* [EXERCISE BRIEF]: A line counts if it contains the word "fields" at least once. State how many such lines the records contain, giving the number alone.

* [RECORDS PROVIDED]:
(* ===== verification/DList.v ===== *)
(** * Index-based doubly linked lists

    The kernel threads its run queue through the [prev]/[next] fields of the
    thread control blocks (thread/PTQueueInit) and its message queue through
    the same fields of the message blocks (lib/ipc.c).  Both use an index, not
    a pointer, and a sentinel index [NUM_IDS] for "none".  This file holds the
    representation predicate the two share: [dlist] says that a head, a tail
    and the two link functions represent a list, and one lemma per operation
    says what link updates turn the representation of one list into that of
    the next.  The lemmas speak of link functions pointwise, so that they apply
    to whatever array holds the links. *)

From S2P Require Import Prelude.

(** First element, last element of a list, with the sentinel when empty. *)
Definition hd_or (d : Z) (l : list Z) : Z :=
  match l with [] => d | x :: _ => x end.

Definition last_or (d : Z) (l : list Z) : Z := default d (last l).

(** [seg nx pv p l q]: following [nx] from the first element of [l] visits [l]
    and leaves it to [q]; following [pv] visits it backwards and leaves it to
    [p]. *)
Fixpoint seg (nx pv : Z -> Z) (p : Z) (l : list Z) (q : Z) : Prop :=
  match l with
  | [] => True
  | x :: l' => pv x = p /\ nx x = hd_or q l' /\ seg nx pv x l' q
  end.

Record dlist (null : Z) (nx pv : Z -> Z) (h t : Z) (l : list Z) : Prop := {
  dl_head : h = hd_or null l;
  dl_tail : t = last_or null l;
  dl_seg : seg nx pv null l null;
  dl_nodup : NoDup l;
  dl_null : null ∉ l;
}.

Lemma hd_or_app d l1 l2 : hd_or d (l1 ++ l2) = hd_or (hd_or d l2) l1.
Proof. by destruct l1. Qed.

Lemma last_or_snoc d l x : last_or d (l ++ [x]) = x.
Proof. unfold last_or. by rewrite last_snoc. Qed.

Lemma last_or_cons d x l : last_or d (x :: l) = last_or x l.
Proof. unfold last_or. rewrite last_cons. by destruct (last l). Qed.

Lemma last_or_app d l1 l2 : last_or d (l1 ++ l2) = last_or (last_or d l1) l2.
Proof. unfold last_or. rewrite last_app. by destruct (last l2). Qed.

Lemma last_or_in d l : l <> [] -> last_or d l ∈ l.
Proof.
  destruct l as [|x l] using rev_ind; [done|]. intros _.
  rewrite last_or_snoc. set_solver.
Qed.

Lemma hd_or_in d l : l <> [] -> hd_or d l ∈ l.
Proof. destruct l; [done|]. simpl. set_solver. Qed.

Section segments.
Context (nx pv : Z -> Z).

Lemma seg_app p l1 l2 q :
  seg nx pv p (l1 ++ l2) q <->
  seg nx pv p l1 (hd_or q l2) /\ seg nx pv (last_or p l1) l2 q.
Proof.
  revert p. induction l1 as [|x l1 IH]; intros p; simpl.
  - unfold last_or. simpl. naive_solver.
  - rewrite IH, hd_or_app, last_or_cons. tauto.
Qed.

(** Only the links of the members matter. *)
Lemma seg_ext nx' pv' p l q :
  (forall y, y ∈ l -> nx' y = nx y /\ pv' y = pv y) ->
  seg nx pv p l q -> seg nx' pv' p l q.
Proof.
  revert p. induction l as [|x l IH]; intros p Hext; simpl; [done|].
  intros (Hp & Hn & Hs). destruct (Hext x) as [En Ep]; [by left|].
  rewrite En, Ep. split_and!; [done..|]. apply IH; [|done].
  intros y Hy. apply Hext. by right.
Qed.

(** Changing the exit of a segment means changing [next] of its last element. *)
Lemma seg_set_exit nx' pv' p l q q' :
  NoDup l ->
  (forall y, y ∈ l -> nx' y = (if decide (y = last_or p l) then q' else nx y)
                    /\ pv' y = pv y) ->
  seg nx pv p l q -> seg nx' pv' p l q'.
Proof.
  revert p. induction l as [|x l IH]; intros p Hnd Hext; simpl; [done|].
  intros (Hp & Hn & Hs). rewrite last_or_cons in Hext.
  apply NoDup_cons in Hnd as [Hx Hnd].
  destruct (Hext x) as [En Ep]; [by left|].
  rewrite Ep, En. destruct l as [|y l]; simpl.
  - unfold last_or in *. simpl in *. rewrite decide_True by done. done.
  - assert (last_or x (y :: l) ∈ y :: l) as Hin by by apply last_or_in.
    rewrite decide_False by congruence.
    split; [done|]. split; [done|].
    apply (IH x); [done| |done]. intros z Hz. apply Hext. by right.
Qed.

(** Changing the entry means changing [prev] of its first element. *)
Lemma seg_set_entry nx' pv' p p' l q :
  NoDup l ->
  (forall y, y ∈ l -> nx' y = nx y
                    /\ pv' y = (if decide (y = hd_or q l) then p' else pv y)) ->
  seg nx pv p l q -> seg nx' pv' p' l q.
Proof.
  destruct l as [|x l]; simpl; [done|]. intros Hnd Hext (Hp & Hn & Hs).
  apply NoDup_cons in Hnd as [Hx Hnd].
  destruct (Hext x) as [En Ep]; [by left|].
  rewrite Ep, En, decide_True by done. split_and!; [done..|].
  eapply seg_ext; [|done]. intros y Hy.
  destruct (Hext y) as [E1 E2]; [by right|]. rewrite E1, E2.
  split; [done|]. rewrite decide_False; [done|]. congruence.
Qed.

Lemma seg_links p l1 x l2 q :
  seg nx pv p (l1 ++ x :: l2) q -> pv x = last_or p l1 /\ nx x = hd_or q l2.
Proof. intros [_ H]%seg_app. simpl in H. tauto. Qed.

End segments.

Lemma dlist_empty null nx pv : dlist null nx pv null null [].
Proof. split; try done; [constructor|set_solver]. Qed.

Lemma dlist_nil_iff null nx pv h t l :
  dlist null nx pv h t l -> (l = [] <-> h = null) /\ (l = [] <-> t = null).
Proof.
  intros [-> -> _ _ Hn]. split; (split; [by intros ->|]); intros E.
  - destruct l; [done|]. simpl in E. subst. exfalso. apply Hn. by left.
  - destruct l as [|x l]; [done|].
    pose proof (last_or_in null (x :: l)) as Hin. rewrite E in Hin.
    exfalso. by apply Hn, Hin.
Qed.

Section operations.
Context (null : Z) (nx pv nx' pv' : Z -> Z).

(** Adding at the tail. *)
Lemma dlist_enqueue h t l x :
  dlist null nx pv h t l -> x ∉ l -> x <> null ->
  (forall y, y ∈ l -> nx' y = (if decide (y = t) then x else nx y) /\ pv' y = pv y) ->
  nx' x = null -> pv' x = t ->
  dlist null nx' pv' (if decide (t = null) then x else h) x (l ++ [x]).
Proof.
  intros Hd Hx Hne Hext Hnx Hpv. destruct (dlist_nil_iff _ _ _ _ _ _ Hd) as [Eh Et].
  destruct Hd as [Hh Ht Hs Hnd Hnull]. split.
  - rewrite hd_or_app. simpl. case_decide as E.
    + apply Et in E. by subst.
    + rewrite Hh. destruct l; [|done]. exfalso. apply E. by apply Et.
  - by rewrite last_or_snoc.
  - apply seg_app. split; simpl.
    + eapply (seg_set_exit nx pv); [done| |done]. by rewrite <-Ht.
    + by rewrite <-Ht.
  - apply NoDup_app. split_and!; [done| |apply NoDup_singleton].
    clear Hext. set_solver.
  - clear Hext. set_solver.
Qed.

(** Adding at the head. *)
Lemma dlist_push h t l x :
  dlist null nx pv h t l -> x ∉ l -> x <> null ->
  (forall y, y ∈ l -> nx' y = nx y /\ pv' y = (if decide (y = h) then x else pv y)) ->
  nx' x = h -> pv' x = null ->
  dlist null nx' pv' x (if decide (h = null) then x else t) (x :: l).
Proof.
  intros [Hh Ht Hs Hnd Hnull] Hx Hne Hext Hnx Hpv. split.
  - done.
  - rewrite last_or_cons, Ht, Hh. destruct l as [|a l]; cbn [hd_or].
    + by rewrite decide_True.
    + rewrite decide_False; [by rewrite !last_or_cons|]. intros ->. apply Hnull. by left.
  - cbn [seg]. split_and!; [done| |].
    + rewrite Hnx, Hh. done.
    + eapply (seg_set_entry nx pv); [done| |exact Hs]. by rewrite <- Hh.
  - by constructor.
  - rewrite elem_of_cons. intros [->|?]; done.
Qed.

(** Removing an element anywhere. *)
Lemma dlist_remove h t l1 x l2 :
  dlist null nx pv h t (l1 ++ x :: l2) ->
  (forall y, y ∈ l1 ++ l2 ->
     nx' y = (if decide (y = pv x) then nx x else nx y) /\
     pv' y = (if decide (y = nx x) then pv x else pv y)) ->
  dlist null nx' pv' (if decide (pv x = null) then nx x else h)
                     (if decide (nx x = null) then pv x else t) (l1 ++ l2).
Proof.
  intros [Hh Ht Hs Hnd Hnull] Hext.
  pose proof (seg_links _ _ _ _ _ _ _ Hs) as [Ep En].
  apply seg_app in Hs as [Hs1 Hs2]. simpl in Hs2. destruct Hs2 as (_ & _ & Hs2).
  apply NoDup_app in Hnd as (Hnd1 & Hdisj & Hnd2).
  apply NoDup_cons in Hnd2 as [Hx Hnd2].
  assert (last_or null l1 = null <-> l1 = []) as E1.
  { split; [|by intros ->]. intros E. destruct l1 as [|a l1]; [done|].
    pose proof (last_or_in null (a :: l1)) as Hin. rewrite E in Hin.
    exfalso. apply Hnull, elem_of_app. left. by apply Hin. }
  assert (hd_or null l2 = null <-> l2 = []) as E2.
  { split; [|by intros ->]. intros E. destruct l2; [done|]. simpl in E. subst.
    exfalso. apply Hnull, elem_of_app. right. right. by left. }
  split.
  - rewrite hd_or_app, Ep, En. case_decide as E.
    + apply E1 in E. by subst.
    + rewrite Hh, hd_or_app. destruct l1; [|done]. exfalso. by apply E, E1.
  - rewrite last_or_app, Ep, En. case_decide as E.
    + apply E2 in E. subst. done.
    + rewrite Ht, last_or_app, last_or_cons. destruct l2; [|by rewrite !last_or_cons].
      exfalso. by apply E, E2.
  - apply seg_app. split.
    + eapply (seg_set_exit nx pv); [done| |done]. intros y Hy.
      destruct (Hext y) as [-> ->]; [clear Hext; set_solver|]. rewrite Ep, En.
      split; [done|]. rewrite decide_False; [done|]. intros ->. clear Hext Hh Ht.
      destruct l2 as [|b l2]; simpl in *; set_solver.
    + eapply (seg_set_entry nx pv); [done| |done]. intros y Hy.
      destruct (Hext y) as [-> ->]; [clear Hext; set_solver|]. rewrite Ep, En.
      split; [|done]. rewrite decide_False; [done|]. intros ->. clear Hext Hh Ht.
      destruct l1 as [|b l1]; [by unfold last_or in *; simpl in *; set_solver|].
      pose proof (last_or_in null (b :: l1)). set_solver.
  - apply NoDup_app. split_and!; [done| |done]. clear Hext. set_solver.
  - clear Hext. set_solver.
Qed.

(** Popping the head is removing the first element. *)
Lemma dlist_dequeue h t x l :
  dlist null nx pv h t (x :: l) ->
  (forall y, y ∈ l -> nx' y = nx y /\
                      pv' y = (if decide (y = nx x) then null else pv y)) ->
  dlist null nx' pv' (nx x) (if decide (nx x = null) then null else t) l.
Proof.
  intros Hd Hext. pose proof Hd as [_ _ [Hp _] Hnd Hnull]; simpl in *.
  pose proof (dlist_remove h t [] x l Hd) as H. simpl in H.
  rewrite Hp, decide_True in H by done. apply H.
  intros y Hy. destruct (Hext y Hy) as [-> ->]. split; [|done].
  rewrite decide_False; [done|]. intros ->. apply Hnull. by right.
Qed.

Lemma dlist_ext h t l :
  dlist null nx pv h t l ->
  (forall y, y ∈ l -> nx' y = nx y /\ pv' y = pv y) ->
  dlist null nx' pv' h t l.
Proof. intros [] Hext. split; try done. by eapply seg_ext. Qed.

End operations.

(** A duplicate-free list of indices below [n] has at most [n] elements: the
    bound of every loop that walks a queue. *)
Lemma nodup_range_length (n : Z) (l : list Z) :
  0 <= n -> NoDup l -> (forall x, x ∈ l -> 0 <= x < n) -> Z.of_nat (length l) <= n.
Proof.
  intros Hn Hnd Hr.
  assert (l ⊆+ seqZ 0 n) as Hsub.
  { apply NoDup_submseteq; [done|]. intros x Hx. apply elem_of_seqZ.
    specialize (Hr x Hx). lia. }
  apply submseteq_length in Hsub. rewrite length_seqZ in Hsub. lia.
Qed.

#[export] Hint Resolve dlist_empty : kern.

* [SOLUTION TO THE PROBLEM]: 2